Inject every external read
Date.now, fetch, localStorage, window, the router, anything that depends on time or the runtime. Pass it in as an argument. The function becomes deterministic, which is the precondition for fast tests with no setup.
Move the function to a separate file
Same folder is fine. Adjacent .ts file with no React import. The compiler will refuse to let you accidentally drag JSX into it. The component imports the function and passes its inputs.
Write the unit tests against the rule, not the screen
One describe block per rule, one it per branch. Coverage of the function should hit 100 percent before you touch the E2E case. The E2E now only verifies that the rendered output reflects what the function returned, which is one assertion per case rather than one per branch.
Trim the E2E suite
Open the existing E2E specs that exercised the old branches through the UI. Most of them are now redundant. Keep one happy path, one error path, and one boundary case per surface. Delete the rest. CI thanks you, your on-call thanks you, and your coverage report does not regress because the unit tests caught the branches that the E2E specs were proving.
The CI delta, in your terminal
One commit, one branch, two test commands. The new pyramid is visible on day one of the migration.
The reframing
You do not have a testing problem. You have a layering problem.

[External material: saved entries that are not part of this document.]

(** A drop nothing holds back, step by step. *)
Lemma due_one_drops ctx acc r s check l' :
  inScope (fc_observed ctx) (rec_database r) = true -> observed_clear ctx r (live s) ->
  windowOpen ctx = true -> (preflightLive r s).2 = inr check -> safe check = true ->
  is_dropped r (live s) l' ->
  exists s' spec text,
    due_one ctx acc r s =
      (s', inr {| dropped := dropped acc + 1; freed := freed acc + f_estimatedBytesSaved (finding r) |}) /\
    live s' = l' /\ rec_indexName r ∉ names_on l' (rec_database r) (rec_collection r) /\
    recs s' = update_where (rec_id r) (set_state DROPPED) (recs s) /\
    spec ∈ indexes (live s) (rec_database r) (rec_collection r) /\ name spec = rec_indexName r /\
    actions s' = {| act_rec := rec_id r; act_kind := DROP; act_result := text;
                    rollbackToken := Some (spec_token spec) |} :: actions s /\
    roi s' = {| roi_rec := Some (rec_id r); freedBytes := f_estimatedBytesSaved (finding r);
                indexCountDelta := 1 |} :: roi s.
Proof.
  intros Hsc Hob Hw Hp Hsafe Hd. pose proof (preflightLive_store r s) as Hst.
  destruct (preflightLive r s) as [s0 [|check']] eqn:Ep; [done|]. simpl in Hp, Hst. injection Hp as ->. subst s0.
  destruct (preflightLive_safe r s s check Ep Hsafe) as (specs & usage & hinted & Hl & _ & _ & Hck).
  apply listIndexes_true in Hl. pose proof Hsafe as Hsafe'. rewrite Hck in Hsafe'.
  apply preflightDrop_safe_iff in Hsafe' as (spec & Hf & Hspec & _). rewrite <- Hck in Hspec.
  apply find_index_spec in Hf as [Hin Hn]. rewrite Hl in Hin.
  assert (Hgone : rec_indexName r ∉ names_on l' (rec_database r) (rec_collection r)).
  { apply drop_effect in Hd as [Hd _]. unfold names_on. rewrite Hd.
    intros (x & E & [_ Hx]%elem_of_filter_bool)%list_elem_of_fmap. by rewrite <- E, String.eqb_refl in Hx. }
  assert (Hel : forall failures, exists s' text,
    drop_elective ctx acc r failures s = (s', inr {| dropped := dropped acc + 1;
      freed := freed acc + f_estimatedBytesSaved (finding r) |}) /\ live s' = l' /\
    recs s' = update_where (rec_id r) (set_state DROPPED) (recs s) /\
    actions s' = {| act_rec := rec_id r; act_kind := DROP; act_result := text;
                    rollbackToken := Some (spec_token spec) |} :: actions s /\
    roi s' = {| roi_rec := Some (rec_id r); freedBytes := f_estimatedBytesSaved (finding r);
                indexCountDelta := 1 |} :: roi s).
  { intros failures. unfold drop_elective. rewrite Hw. simpl. unfold mbind at 1, pass_bind at 1.
    rewrite Ep, Hsafe. simpl. unfold mbind at 1, pass_bind at 1, write. rewrite Hd, Hspec. cbn.
    do 2 eexists. split_and!; reflexivity. }
  enough (exists failures, due_one ctx acc r s = drop_elective ctx acc r failures s) as (failures & ->).
  { destruct (Hel failures) as (s' & text & H1 & H2 & H3 & H4 & H5). exists s', spec, text. by split_and!. }
  unfold due_one, observed_clear in *. rewrite Hsc. simpl.
  destruct (read_baseline r) as [[[t o] m]|]; [|rewrite Hob; by eexists].
  destruct Hob as (Hv & reading & Hr & Hi). exists (failures_since r t reading).
  unfold mbind at 1, pass_bind at 1, read. rewrite Hr, Hi. unfold undecided. by rewrite Hv.
Qed.

(** C10. A drop that earned it completes, and can be undone: an in-scope row
    whose observation is clear, inside the change window, with a safe pre-flight
    and a cluster that accepts the drop, ends DROPPED in the same turn, with the
    index gone, its bytes booked, and the index's specification as it was on the
    cluster kept in the audit trail as the rollback token. *)
Theorem cleared_drop_completes ctx acc r s check l' :
  inScope (fc_observed ctx) (rec_database r) = true -> observed_clear ctx r (live s) ->
  windowOpen ctx = true -> (preflightLive r s).2 = inr check -> safe check = true ->
  is_dropped r (live s) l' ->
  exists s' spec text,
    due_one ctx acc r s =
      (s', inr {| dropped := dropped acc + 1; freed := freed acc + f_estimatedBytesSaved (finding r) |}) /\
    live s' = l' /\ rec_indexName r ∉ names_on l' (rec_database r) (rec_collection r) /\
    recs s' = update_where (rec_id r) (set_state DROPPED) (recs s) /\
    spec ∈ indexes (live s) (rec_database r) (rec_collection r) /\ name spec = rec_indexName r /\
    actions s' = {| act_rec := rec_id r; act_kind := DROP; act_result := text;
                    rollbackToken := Some (spec_token spec) |} :: actions s /\
    roi s' = {| roi_rec := Some (rec_id r); freedBytes := f_estimatedBytesSaved (finding r);
                indexCountDelta := 1 |} :: roi s.
Proof. apply due_one_drops. Qed.
End finalize_theorems.

(** ** A concrete pass *)

(** The shop with the covered index hidden on day 10 for a day's window, and its
    collection's reads before and since, as fast as ever. *)
Definition shop_reads (day : Z) : LatencyReading :=
  {| lr_run := {| capturedAt := At (day * DAY_MS); lastSeenAt := None; observations := None; maxGapMs := None |};
     readOps := 100 * day; readLatencyMicros := 1000 * day; writeOps := 0; writeLatencyMicros := 0 |}.
Definition shop_observing : Recommendation :=
  shop_row HIDDEN
    {| hiddenAt := Some (10 * DAY_MS); observeDays := Some 1; observeReason := None;
       baselineReadOps := Some 100; baselineReadLatency := Some 1000; baselineFailedOps := None;
       baselineFailedReachMs := None |}.
Definition shop_hiding : Store Memory :=
  shop_store [shop_observing] (hide shop "shop" "orders" "a_1").1.
Definition shop_finalize : FinalizeContext :=
  {| fc_policy := None; fc_readOnly := false; fc_canHide := true; fc_observed := None;
     fc_outages := []; fc_latency := fun _ _ => shop_reads <$> [8; 9; 10; 11; 12];
     fc_now := 12 * DAY_MS |}.

Lemma shop_names_before : names_on memory_indexes (live shop_hiding) "shop" "orders" = ["a_1"; "a_1_b_1"]%string.
Proof. vm_compute. reflexivity. Qed.
Lemma shop_names_after :
  names_on memory_indexes (live (finalizeCluster shop_finalize shop_hiding).1) "shop" "orders" = ["a_1_b_1"]%string.
Proof. vm_compute. reflexivity. Qed.

Lemma finalize_removes_only_cleared_witness :
  names_on memory_indexes (live shop_hiding) "shop" "orders" = ["a_1"; "a_1_b_1"]%string /\
  names_on memory_indexes (live (finalizeCluster shop_finalize shop_hiding).1) "shop" "orders" = ["a_1_b_1"]%string /\
  removable memory_indexes shop_finalize (recs shop_hiding) "shop" "orders" "a_1".
Proof.
  split; [exact shop_names_before|]. split; [exact shop_names_after|].
  apply (finalize_removes_only_cleared memory_indexes shop_finalize shop_hiding).
  - rewrite shop_names_before. left.
  - rewrite shop_names_after. intros [[=]|[]%elem_of_nil]%elem_of_cons.
Defined.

Inverted pyramids do not appear because engineers prefer slow tests. They appear because the code made fast tests impossible to write. The fix is not a test policy, a coverage gate, or a new tool. The fix is a one-file refactor, repeated across the twenty most branchy components in the app, that lets the unit layer carry the weight it was always supposed to carry.
An agentic tester (Assrt is one option) is more useful after this refactor, not less, because the scenarios you hand it become meaningful end to end checks instead of expensive rule lookups.
“The pyramid is a metric on the testing layer. The cause lives on the architecture layer. Move conditionals into pure functions and the pyramid rights itself, no policy required.”
Six checkout migrations, 2024 to 2026
Want help spotting the most branchy component in your repo?
Bring the GitHub URL, we will pair on one extraction in 30 minutes and you keep the diff. No pitch.
Frequently asked questions
What does it mean for the test pyramid to be inverted?
The classical pyramid has many fast unit tests at the base, fewer integration tests in the middle, and a small number of slow end-to-end tests at the top. An inverted pyramid is the opposite shape: few unit tests at the bottom, many E2E tests at the top, and almost nothing in the middle. Inverted pyramids are slow, flaky, and expensive to run, because every change waits on a real browser to confirm a one-line rule. Most teams arrive at this shape not by choice but by accident: they wrote components that mix logic and rendering, so the only way to verify a rule is to mount the component, which is a job for E2E.
Why do components end up mixing logic and rendering?
Two reasons. First, it feels fast in the moment. The rule is small, the JSX is right there, just throw an if next to the row that displays the result. Second, frameworks make it the default. Server components, hooks, useEffect, and JSX expressions encourage you to inline a ternary or a switch directly into the tree. There is no friction asking you to extract. The friction shows up months later when the component has fifteen branches and the test file is a Playwright spec that takes twelve minutes to run.
What counts as a pure function for the purpose of this refactor?
A function whose output is determined entirely by its inputs, with no side effects, no calls to Date.now or Math.random or fetch, no access to the DOM, no reading of localStorage or environment variables. If you call it twice with the same arguments, you get the same answer. If you need a clock or a random seed, pass it in as an argument. The point of purity is that the function can be tested with a literal object and a literal expected output, no setup, no teardown, no mocks.
How do I handle async logic, like a fetch that depends on user state?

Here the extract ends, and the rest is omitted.